[Stored items from a collection]
◇ ◇ ◇ ◇ ◇ ◇ ◇
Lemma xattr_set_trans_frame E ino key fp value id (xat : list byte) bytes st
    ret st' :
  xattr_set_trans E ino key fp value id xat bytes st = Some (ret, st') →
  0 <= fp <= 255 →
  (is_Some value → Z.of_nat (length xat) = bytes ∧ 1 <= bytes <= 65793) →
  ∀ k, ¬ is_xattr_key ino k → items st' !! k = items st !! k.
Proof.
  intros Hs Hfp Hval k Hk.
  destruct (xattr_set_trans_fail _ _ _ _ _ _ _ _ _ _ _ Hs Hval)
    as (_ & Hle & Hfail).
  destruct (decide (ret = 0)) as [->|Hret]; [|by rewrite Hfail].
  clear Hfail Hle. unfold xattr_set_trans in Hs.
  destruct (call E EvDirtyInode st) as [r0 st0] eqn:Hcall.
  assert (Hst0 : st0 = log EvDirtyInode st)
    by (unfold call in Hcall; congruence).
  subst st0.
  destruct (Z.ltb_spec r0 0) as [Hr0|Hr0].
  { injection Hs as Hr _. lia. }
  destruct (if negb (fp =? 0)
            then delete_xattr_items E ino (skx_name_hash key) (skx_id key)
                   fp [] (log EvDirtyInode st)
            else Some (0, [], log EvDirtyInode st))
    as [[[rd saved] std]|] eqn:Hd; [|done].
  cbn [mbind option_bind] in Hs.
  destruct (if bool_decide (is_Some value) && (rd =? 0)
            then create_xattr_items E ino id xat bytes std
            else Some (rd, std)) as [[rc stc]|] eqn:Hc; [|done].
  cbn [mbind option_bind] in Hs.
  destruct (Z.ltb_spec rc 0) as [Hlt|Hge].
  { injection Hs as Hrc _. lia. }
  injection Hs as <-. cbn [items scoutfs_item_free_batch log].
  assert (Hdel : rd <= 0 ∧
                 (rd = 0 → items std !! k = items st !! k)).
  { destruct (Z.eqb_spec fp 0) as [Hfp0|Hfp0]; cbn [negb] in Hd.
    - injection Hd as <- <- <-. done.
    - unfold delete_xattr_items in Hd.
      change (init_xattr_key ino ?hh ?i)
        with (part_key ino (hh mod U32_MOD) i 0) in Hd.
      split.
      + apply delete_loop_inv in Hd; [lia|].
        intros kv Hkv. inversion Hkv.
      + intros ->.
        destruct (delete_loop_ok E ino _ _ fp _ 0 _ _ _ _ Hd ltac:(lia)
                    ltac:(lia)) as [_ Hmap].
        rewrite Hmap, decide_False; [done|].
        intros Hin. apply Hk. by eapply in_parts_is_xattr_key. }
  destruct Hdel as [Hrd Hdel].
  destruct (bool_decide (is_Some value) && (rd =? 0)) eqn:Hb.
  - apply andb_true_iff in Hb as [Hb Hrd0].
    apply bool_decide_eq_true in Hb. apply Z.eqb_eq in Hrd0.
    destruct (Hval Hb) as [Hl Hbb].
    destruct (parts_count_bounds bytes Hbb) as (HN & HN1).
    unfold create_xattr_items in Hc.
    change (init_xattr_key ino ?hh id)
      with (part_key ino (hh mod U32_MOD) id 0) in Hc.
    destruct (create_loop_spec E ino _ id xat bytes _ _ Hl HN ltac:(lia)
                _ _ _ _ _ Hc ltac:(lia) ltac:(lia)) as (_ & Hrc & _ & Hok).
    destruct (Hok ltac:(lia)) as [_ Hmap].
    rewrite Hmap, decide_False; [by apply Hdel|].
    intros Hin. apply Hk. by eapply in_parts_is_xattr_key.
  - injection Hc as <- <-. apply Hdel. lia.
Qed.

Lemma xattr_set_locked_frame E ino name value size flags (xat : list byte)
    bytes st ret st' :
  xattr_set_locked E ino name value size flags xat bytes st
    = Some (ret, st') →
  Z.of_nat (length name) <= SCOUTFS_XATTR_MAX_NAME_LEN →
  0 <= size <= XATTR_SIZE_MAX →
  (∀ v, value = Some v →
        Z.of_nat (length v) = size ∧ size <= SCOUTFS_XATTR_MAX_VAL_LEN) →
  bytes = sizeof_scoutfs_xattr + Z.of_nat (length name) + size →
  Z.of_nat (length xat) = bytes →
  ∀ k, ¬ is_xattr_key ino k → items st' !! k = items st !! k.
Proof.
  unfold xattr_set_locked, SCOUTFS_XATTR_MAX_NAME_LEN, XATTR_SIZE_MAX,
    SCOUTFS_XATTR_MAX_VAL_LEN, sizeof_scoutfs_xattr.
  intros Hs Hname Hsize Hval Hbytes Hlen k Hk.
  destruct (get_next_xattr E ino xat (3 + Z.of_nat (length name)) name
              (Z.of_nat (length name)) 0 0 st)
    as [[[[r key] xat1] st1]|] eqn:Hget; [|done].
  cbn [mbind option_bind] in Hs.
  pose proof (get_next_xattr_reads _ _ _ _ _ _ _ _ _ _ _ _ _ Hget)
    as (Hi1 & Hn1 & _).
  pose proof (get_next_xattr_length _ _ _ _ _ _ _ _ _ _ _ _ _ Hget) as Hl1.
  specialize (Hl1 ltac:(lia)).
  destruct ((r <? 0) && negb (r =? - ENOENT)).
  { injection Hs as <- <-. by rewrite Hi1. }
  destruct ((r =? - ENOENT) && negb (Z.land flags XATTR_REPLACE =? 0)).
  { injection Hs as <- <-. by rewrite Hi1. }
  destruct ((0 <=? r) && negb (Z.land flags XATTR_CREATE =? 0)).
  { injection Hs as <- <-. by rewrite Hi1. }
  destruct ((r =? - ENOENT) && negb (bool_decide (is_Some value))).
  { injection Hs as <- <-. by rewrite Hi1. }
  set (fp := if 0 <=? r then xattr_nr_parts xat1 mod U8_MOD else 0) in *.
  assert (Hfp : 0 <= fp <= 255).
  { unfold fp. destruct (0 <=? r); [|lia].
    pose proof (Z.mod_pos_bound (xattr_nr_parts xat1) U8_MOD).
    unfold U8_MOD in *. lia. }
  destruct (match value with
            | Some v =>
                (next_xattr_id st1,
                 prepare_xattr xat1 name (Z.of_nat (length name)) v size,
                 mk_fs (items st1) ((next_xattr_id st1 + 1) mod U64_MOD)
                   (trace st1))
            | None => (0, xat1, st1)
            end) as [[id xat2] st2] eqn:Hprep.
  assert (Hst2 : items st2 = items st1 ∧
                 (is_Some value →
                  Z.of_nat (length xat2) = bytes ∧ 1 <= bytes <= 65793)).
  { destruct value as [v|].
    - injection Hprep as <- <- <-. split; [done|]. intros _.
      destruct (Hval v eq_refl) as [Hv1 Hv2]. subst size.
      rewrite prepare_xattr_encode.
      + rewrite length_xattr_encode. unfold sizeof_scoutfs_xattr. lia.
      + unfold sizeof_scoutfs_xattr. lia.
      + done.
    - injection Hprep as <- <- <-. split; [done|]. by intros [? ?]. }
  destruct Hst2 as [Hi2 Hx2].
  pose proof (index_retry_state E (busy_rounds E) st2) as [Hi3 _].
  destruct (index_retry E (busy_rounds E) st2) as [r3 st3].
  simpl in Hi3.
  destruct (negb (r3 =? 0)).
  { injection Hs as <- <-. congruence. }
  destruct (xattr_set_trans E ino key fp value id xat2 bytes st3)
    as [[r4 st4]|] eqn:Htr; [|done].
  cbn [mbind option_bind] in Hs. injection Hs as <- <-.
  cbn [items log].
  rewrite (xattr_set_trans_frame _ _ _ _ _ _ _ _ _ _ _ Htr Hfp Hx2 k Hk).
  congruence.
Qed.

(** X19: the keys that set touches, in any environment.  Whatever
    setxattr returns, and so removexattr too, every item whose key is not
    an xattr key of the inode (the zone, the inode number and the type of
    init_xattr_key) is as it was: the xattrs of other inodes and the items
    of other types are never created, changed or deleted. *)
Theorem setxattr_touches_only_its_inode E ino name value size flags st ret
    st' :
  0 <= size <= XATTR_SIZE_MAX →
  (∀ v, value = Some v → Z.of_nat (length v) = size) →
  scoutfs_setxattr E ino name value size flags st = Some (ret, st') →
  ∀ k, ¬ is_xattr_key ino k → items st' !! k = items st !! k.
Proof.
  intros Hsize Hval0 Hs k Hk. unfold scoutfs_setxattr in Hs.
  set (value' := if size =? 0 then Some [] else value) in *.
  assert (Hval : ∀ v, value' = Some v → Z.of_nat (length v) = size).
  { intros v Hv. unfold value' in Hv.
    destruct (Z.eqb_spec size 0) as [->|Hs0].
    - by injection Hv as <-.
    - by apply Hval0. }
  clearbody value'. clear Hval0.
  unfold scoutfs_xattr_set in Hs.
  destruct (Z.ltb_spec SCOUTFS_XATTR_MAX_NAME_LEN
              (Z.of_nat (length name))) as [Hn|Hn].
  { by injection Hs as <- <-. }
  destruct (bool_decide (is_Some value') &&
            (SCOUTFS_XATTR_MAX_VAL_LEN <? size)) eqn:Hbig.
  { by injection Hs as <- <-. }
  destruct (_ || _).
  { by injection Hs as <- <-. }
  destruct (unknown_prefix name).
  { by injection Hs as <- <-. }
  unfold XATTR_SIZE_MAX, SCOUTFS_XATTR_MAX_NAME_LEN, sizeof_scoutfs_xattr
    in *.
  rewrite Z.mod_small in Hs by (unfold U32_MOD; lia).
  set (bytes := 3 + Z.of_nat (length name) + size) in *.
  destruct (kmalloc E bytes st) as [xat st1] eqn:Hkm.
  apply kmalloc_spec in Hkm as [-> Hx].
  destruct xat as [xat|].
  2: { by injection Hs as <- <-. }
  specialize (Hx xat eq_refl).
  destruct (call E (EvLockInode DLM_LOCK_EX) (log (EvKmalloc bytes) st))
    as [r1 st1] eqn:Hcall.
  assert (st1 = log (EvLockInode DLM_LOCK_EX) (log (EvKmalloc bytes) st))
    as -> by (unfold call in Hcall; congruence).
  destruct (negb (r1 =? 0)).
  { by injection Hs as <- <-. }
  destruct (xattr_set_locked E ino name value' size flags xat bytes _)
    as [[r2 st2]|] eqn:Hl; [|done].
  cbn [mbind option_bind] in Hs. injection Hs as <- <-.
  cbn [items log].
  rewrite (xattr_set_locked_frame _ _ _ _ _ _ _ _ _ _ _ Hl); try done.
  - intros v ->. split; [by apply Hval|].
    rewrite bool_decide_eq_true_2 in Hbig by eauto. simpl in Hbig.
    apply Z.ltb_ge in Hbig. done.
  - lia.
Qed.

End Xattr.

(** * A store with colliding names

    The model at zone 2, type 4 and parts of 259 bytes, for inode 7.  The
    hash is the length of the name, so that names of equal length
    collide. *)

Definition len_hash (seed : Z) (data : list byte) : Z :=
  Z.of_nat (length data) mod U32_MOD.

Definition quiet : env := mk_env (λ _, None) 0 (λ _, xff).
◇ ◇ ◇ ◇ ◇ ◇ ◇
> REQUIRED WORK
What do the lines above say from the one containing "as [[r2 st2]|] eqn:Hl; [|done]." down to the one containing "collide. *)"? Return them exactly, both end lines included, and only them.

> SOLUTION TO THE EXERCISE
    as [[r2 st2]|] eqn:Hl; [|done].
  cbn [mbind option_bind] in Hs. injection Hs as <- <-.
  cbn [items log].
  rewrite (xattr_set_locked_frame _ _ _ _ _ _ _ _ _ _ _ Hl); try done.
  - intros v ->. split; [by apply Hval|].
    rewrite bool_decide_eq_true_2 in Hbig by eauto. simpl in Hbig.
    apply Z.ltb_ge in Hbig. done.
  - lia.
Qed.

End Xattr.

(** * A store with colliding names

    The model at zone 2, type 4 and parts of 259 bytes, for inode 7.  The
    hash is the length of the name, so that names of equal length
    collide. *)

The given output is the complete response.